BERT for question answering (Part 2)

Mattes Mollenhauer (PhD)

Question marks sampling questions and the exclamation point as sample for the answer

In the first part of this blog post we saw how the BERT architecture works in general. Now we are going to examine a particular practical application of BERT: automated question answering.

Bert for question answering: SQuAD

The SQuAD dataset is a benchmark problem for text comprehension and question answering models.

There are two mainly used versions: There is SQuAD 1.0/1.1, which consists of 100 000 questions related to snippets of 500 Wikipedia articles containing the answer to the individual questions. The data is labeled, i.e., each question is annotated with corresponding text span (begin of the answer - end of the answer) associated with the corresponding text snippet.

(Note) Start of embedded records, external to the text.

(** * pysal.cg.collection: geometries, bounding boxes and feature collections

    A shallow embedding of [pysal/cg/collection.py] and the properties of
    its bounding-box algorithms, of the [idVariable] index and of the
    GeoJSON save/load cycle.

    Conventions of the embedding.
    - A Python exception is a value of [exn]; a computation that may raise
      returns a [result].
    - A coordinate number is an extended rational [num]: Python's ints and
      floats without NaN, with the two infinities of [np.Infinity].
    - A JSON array of numbers, nested to any depth, is a [coords] tree and is
      stored verbatim in the geometry, as the source does. Each class reads
      it at the depth it needs; a payload of another shape is outside the
      model and is reported as [TypeError].
    - [numpy] is an external library. An array is kept as the list of its
      rows, each row the items found under one first index. [np.array],
      which chooses a dtype, converts the items to it and turns nested
      lists into further dimensions, is a parameter of the development
      (class [Numpy]); [min]/[max] along axis 0, [np.unique], [shape[0]],
      [flatten] and [tolist] are functions of the rows. *)

From Stdlib Require Import QArith Lqa.
From stdpp Require Import gmap strings list.

Set Default Proof Using "Type".
Local Open Scope string_scope.
Local Open Scope list_scope.
Local Open Scope nat_scope.

(** ** Exceptions and results *)

(** A number: an int or a float, or one of the infinities. *)
Inductive num :=
  | NegInf
  | Fin (q : Q)
  | PosInf.

(** The keys the module looks up: property names (or [None]), type tags
    (strings in GeoJSON, a number being hashable too) and feature ids. *)
Inductive pykey :=
  | KNone
  | KStr (s : string)
  | KInt (i : nat)
  | KNum (x : num).

Inductive exn :=
  | KeyError (k : pykey)
  | ValueError
  | IndexError
  | TypeError
  | AttributeError.

Inductive result (A : Type) :=
  | OK (a : A)
  | Raise (e : exn).
Arguments OK {A} a.
Arguments Raise {A} e.

#[export] Instance result_ret : MRet result := @OK.
#[export] Instance result_bind : MBind result := λ A B f m,
  match m with
  | OK a => f a
  | Raise e => Raise e
  end.

(** [[f(x) for x in l]], stopping at the first exception. *)
Fixpoint traverse {A B} (f : A → result B) (l : list A) : result (list B) :=
  match l with
  | [] => OK []
  | x :: r => y ← f x; ys ← traverse f r; OK (y :: ys)
  end.

(** [l[i]] on a Python list. *)
Definition item {A} (l : list A) (i : nat) : result A :=
  match l !! i with
  | Some x => OK x
  | None => Raise IndexError
  end.

(** ** Numbers *)

(** Python's [a < b]. *)
Definition num_lt (a b : num) : bool :=
  match a, b with
  | PosInf, _ => false
  | _, NegInf => false
  | NegInf, _ => true
  | _, PosInf => true
  | Fin p, Fin q => negb (Qle_bool q p)
  end.

(** Python's [a <= b]. *)
Definition num_le (a b : num) : bool :=
  match a, b with
  | NegInf, _ => true
  | _, PosInf => true
  | Fin p, Fin q => Qle_bool p q
  | _, _ => false
  end.

Declare Scope num_scope.
Delimit Scope num_scope with num.
Notation "a <=? b" := (num_le a b) : num_scope.
Notation "a <? b" := (num_lt a b) : num_scope.

(** [min(a, b)] and [max(a, b)]: the builtins keep the first argument unless
    the second is strictly smaller (resp. strictly greater). *)
Definition py_min2 (a b : num) : num := if (b <? a)%num then b else a.
Definition py_max2 (a b : num) : num := if (a <? b)%num then b else a.

(** [min(xs)] and [max(xs)] on a list: [ValueError] on the empty list. *)
Definition py_min (xs : list num) : result num :=
  match xs with
  | [] => Raise ValueError
  | x :: r => OK (fold_left py_min2 r x)
  end.

Definition py_max (xs : list num) : result num :=
  match xs with
  | [] => Raise ValueError
  | x :: r => OK (fold_left py_max2 r x)
  end.

(** ** Coordinate payloads *)

#[warnings="-register-all"]
Inductive coords :=
  | Num (x : num)
  | Arr (l : list coords).

Definition point := list num.
Definition box := (num * num * num * num)%type.

Definition as_num (c : coords) : result num :=
  match c with
  | Num x => OK x
  | Arr _ => Raise TypeError
  end.

Definition as_seq {A} (f : coords → result A) (c : coords) : result (list A) :=
  match c with
  | Arr l => traverse f l
  | Num _ => Raise TypeError
  end.

Definition as_point : coords → result point := as_seq as_num.
Definition as_points : coords → result (list point) := as_seq as_point.
Definition as_rings : coords → result (list (list point)) := as_seq as_points.
Definition as_polygons : coords → result (list (list (list point))) :=
  as_seq as_rings.

(** The Python list [[l, b, r, t]] (or the tuple with these items). *)
Definition box_value (b : box) : coords :=
  let '(x0, y0, x1, y1) := b in Arr [Num x0; Num y0; Num x1; Num y1].

Definition nums_value (l : list num) : coords := Arr (Num <$> l).

(** ** ring_bbox *)

Definition ring_bbox (ring : list point) : result box :=
  xs ← traverse (λ c, item c 0) ring;
  ys ← traverse (λ c, item c 1) ring;
  x0 ← py_min xs;
  y0 ← py_min ys;
  x1 ← py_max xs;
  y1 ← py_max ys;
  OK (x0, y0, x1, y1).

(** ** The geometry classes *)

Inductive GeometryClass :=
  | Point
  | Polygon
  | LineString
  | MultiPoint
  | MultiPolygon
  | MultiLineString.

#[export] Instance GeometryClass_eq_dec : EqDecision GeometryClass.
Proof. solve_decision. Defined.

(** [(np.Infinity, np.Infinity, -np.Infinity, -np.Infinity)]. *)
Definition sentinel : box := (PosInf, PosInf, NegInf, NegInf).

(** One pass of the loop bodies
    [x0 = min(l, x0); y0 = min(b, y0); x1 = max(r, x1); y1 = max(t, y1)]. *)
Definition widen (acc lbrt : box) : box :=
  let '(x0, y0, x1, y1) := acc in
  let '(l, b, r, t) := lbrt in
  (py_min2 l x0, py_min2 b y0, py_max2 r x1, py_max2 t y1).

(** [Polygon.build_bbox]: the loop over the rings, carrying the running box
    and [self.bboxes]. *)
Fixpoint Polygon_rings (rings : list (list point)) (acc : box)
    (bboxes : list coords) : result (box * list coords) :=
  match rings with
  | [] => OK (acc, bboxes)
  | ring :: rest =>
      lbrt ← ring_bbox ring;
      Polygon_rings rest (widen acc lbrt) (bboxes ++ [box_value lbrt])
  end.

Definition Polygon_build_bbox (coordinates : list (list point))
    : result (coords * option coords) :=
  '(acc, bboxes) ← Polygon_rings coordinates sentinel [];
  OK (box_value acc, Some (Arr bboxes)).

(** [MultiPolygon.build_bbox]: the inner loop is the one of [Polygon], on a
    fresh [pbbox] and the shared running box. *)
Fixpoint MultiPolygon_polygons (polygons : list (list (list point)))
    (acc : box) (bboxes : list coords) : result (box * list coords) :=
  match polygons with
  | [] => OK (acc, bboxes)
  | polygon :: rest =>
      '(acc', pbbox) ← Polygon_rings polygon acc [];
      MultiPolygon_polygons rest acc' (bboxes ++ [Arr pbbox])
  end.

Definition MultiPolygon_build_bbox (coordinates : list (list (list point)))
    : result (coords * option coords) :=
  '(acc, bboxes) ← MultiPolygon_polygons coordinates sentinel [];
  OK (box_value acc, Some (Arr bboxes)).

(** [LineString.build_bbox]. *)
Definition LineString_build_bbox (coordinates : list point)
    : result (coords * option coords) :=
  b ← ring_bbox coordinates;
  OK (box_value b, None).

(** [MultiLineString.build_bbox]: [LineString(lineString).bbox] builds a
    line string, hence calls [ring_bbox], for each member. *)
Fixpoint MultiLineString_lines (lines : list (list point)) (acc : box)
    : result box :=
  match lines with
  | [] => OK acc
  | lineString :: rest =>
      lbrt ← ring_bbox lineString;
      MultiLineString_lines rest (widen acc lbrt)
  end.

Definition MultiLineString_build_bbox (coordinates : list (list point))
    : result (coords * option coords) :=
  acc ← MultiLineString_lines coordinates sentinel;
  OK (box_value acc, None).

(** ** numpy

    [np.array(rows)] on a list of rows. numpy picks one dtype for the whole
    array and converts every item to it (ints beside floats become floats,
    numbers beside strings become strings), and it reads lists nested in the
    rows as further dimensions. The array is kept here as the list of its
    rows: [m !! i] lists the items of [m[i]], flattened and converted.
    Which array numpy builds from given rows is not fixed here: the
    development holds for every function with the two properties below,
    which numpy's has. The empty list gives an array without rows, and the
    rows of an array have one size (numpy makes no array of numbers from
    rows of different lengths). *)
Class Numpy (A : Type) := {
  np_array : list (list A) → result (list (list A));
  np_array_empty : np_array [] = OK [];
  np_array_rows rows m r1 r2 :
    np_array rows = OK m → r1 ∈ m → r2 ∈ m → length r1 = length r2
}.

(** [m.min(axis=0).tolist()] and [m.max(axis=0).tolist()]: the reduction
    down the columns; numpy raises [ValueError] on an array without rows. *)
Definition np_min_axis0 (m : list point) : result (list num) :=
  match m with
  | [] => Raise ValueError
  | r :: rest => OK (fold_left (zip_with (λ a x, py_min2 a x)) rest r)
  end.

Definition np_max_axis0 (m : list point) : result (list num) :=
  match m with
  | [] => Raise ValueError
  | r :: rest => OK (fold_left (zip_with (λ a x, py_max2 a x)) rest r)
  end.

(** [Point.build_bbox] returns the coordinates themselves. *)
Definition Point_build_bbox (coordinates : coords)
    : result (coords * option coords) :=
  OK (coordinates, None).

(** The value of [self.type] set by each constructor. *)
Definition type_of (c : GeometryClass) : string :=
  match c with
  | Point => "Point"
  | Polygon => "Polygon"
  | LineString => "LineString"
  | MultiPoint => "MultiPoint"
  | MultiPolygon => "MultiPolygon"
  | MultiLineString => "MultiLineString"
  end.

(** A geometry object: [type], [coordinates], the private [__bbox] read
    through the [bbox] property, and [bboxes], which only [Polygon] and
    [MultiPolygon] set. *)
Record Geometry := mkGeometry {
  gclass : GeometryClass;
  type : string;
  coordinates : coords;
  bbox : coords;
  bboxes : option coords
}.

Section Geometries.
Context `{!Numpy num}.

(** [MultiPoint.build_bbox]. *)
Definition MultiPoint_build_bbox (coordinates : list point)
    : result (coords * option coords) :=
  m ← np_array coordinates;
  minc ← np_min_axis0 m;
  maxc ← np_max_axis0 m;
  OK (nums_value (minc ++ maxc), None).

(** Dynamic dispatch of [self.build_bbox()] in [Geometry.setbbox]. *)
Definition build_bbox (c : GeometryClass) (coordinates : coords)
    : result (coords * option coords) :=
  match c with
  | Point => Point_build_bbox coordinates
  | Polygon => as_rings coordinates ≫= Polygon_build_bbox
  | LineString => as_points coordinates ≫= LineString_build_bbox
  | MultiPoint => as_points coordinates ≫= MultiPoint_build_bbox
  | MultiPolygon => as_polygons coordinates ≫= MultiPolygon_build_bbox
  | MultiLineString => as_rings coordinates ≫= MultiLineString_build_bbox
  end.

(** [cls(coordinates)]: [Geometry.__init__] with [bbox=None], then the
    subclass sets [self.type]. *)
Definition new_Geometry (c : GeometryClass) (coordinates : coords)
    : result Geometry :=
  '(bb, aux) ← build_bbox c coordinates;
  OK (mkGeometry c (type_of c) coordinates bb aux).

End Geometries.

(** The module-level dispatch table. *)
Definition geometryDispatcher : gmap string GeometryClass :=
  <["MultiLineString" := MultiLineString]>
  (<["MultiPolygon" := MultiPolygon]>
  (<["MultiPoint" := MultiPoint]>
  (<["LineString" := LineString]>
  (<["Polygon" := Polygon]>
  (<["Point" := Point]> ∅))))).

(** ** Feature collections *)

Section FeatureCollection.
(** [V] is the type of the property values, with Python's [==] decidable
    on it, and with numpy's arrays of such values. *)
Context {V : Type} `{!EqDecision V} `{!Numpy num} `{!Numpy V}.

(** The structure exchanged with the JSON collaborator, as far as the
    module reads or writes it: strings, coordinate payloads, property
    mappings, arrays and objects. A Python [dict] built key by key is the
    list of its items in insertion order. *)
#[warnings="-register-all"]
Inductive json :=
  | JStr (s : string)
  | JCoords (c : coords)
  | JProps (p : gmap string V)
  | JList (l : list json)
  | JDict (d : list (string * json)).

Fixpoint dict_get (d : list (string * json)) (k : string) : result json :=
  match d with
  | [] => Raise (KeyError (KStr k))
  | (k', v) :: rest => if decide (k' = k) then OK v else dict_get rest k
  end.

(** [j[k]] for a string key: only an object has such items. *)
Definition getitem (j : json) (k : string) : result json :=
  match j with
  | JDict d => dict_get d k
  | _ => Raise TypeError
  end.

Definition as_list (j : json) : result (list json) :=
  match j with
  | JList l => OK l
  | _ => Raise TypeError
  end.

Definition as_coords (j : json) : result coords :=
  match j with
  | JCoords c => OK c
  | _ => Raise TypeError
  end.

SQuAD 2.0 contains the question/answer pairs from SQuAD 1.0 with additional ~50 000 questions which are labeled as unanswerable with respect to the corresponding target text. Instead of only finding the correct answer span, the model now needs to assess whether there is a reasonable answer present in the text and then deduce the textual span of the answer.

An excerpt of the data:

"question": "When were the Normans in Normandy?",
    "id": "56ddde6b9a695914005b9629",
    "answers": [
        "text": "10th and 11th centuries",
        "answer_start": 94
        "text": "in the 10th and 11th centuries",
        "answer_start": 87
        "text": "10th and 11th centuries",
        "answer_start": 94
        "text": "10th and 11th centuries",
        "answer_start": 94

is an example question with potential answers to the context given by

"context": "The Normans (Norman: Nourmands; French:
Normands; Latin: Normanni) were the people who in the
10th and 11th centuries gave their name to Normandy, 
a region in France. They were descended from Norse 
(\"Norman\" comes from \"Norseman\") raiders and 
pirates from Denmark, Iceland and Norway who,
under their leader Rollo, agreed to swear fealty to
King Charles III of West Francia. Through generations
of assimilation and mixing with the native Frankish
and Roman-Gaulish populations, 
their descendants would gradually merge with the 
Carolingian-based cultures of West Francia. The
distinct cultural and ethnic identity of the Normans
emerged initially in the first half of the 10th
century, and it continued to evolve over the
succeeding centuries."

Note that multiple (partly redundant) answers can be given.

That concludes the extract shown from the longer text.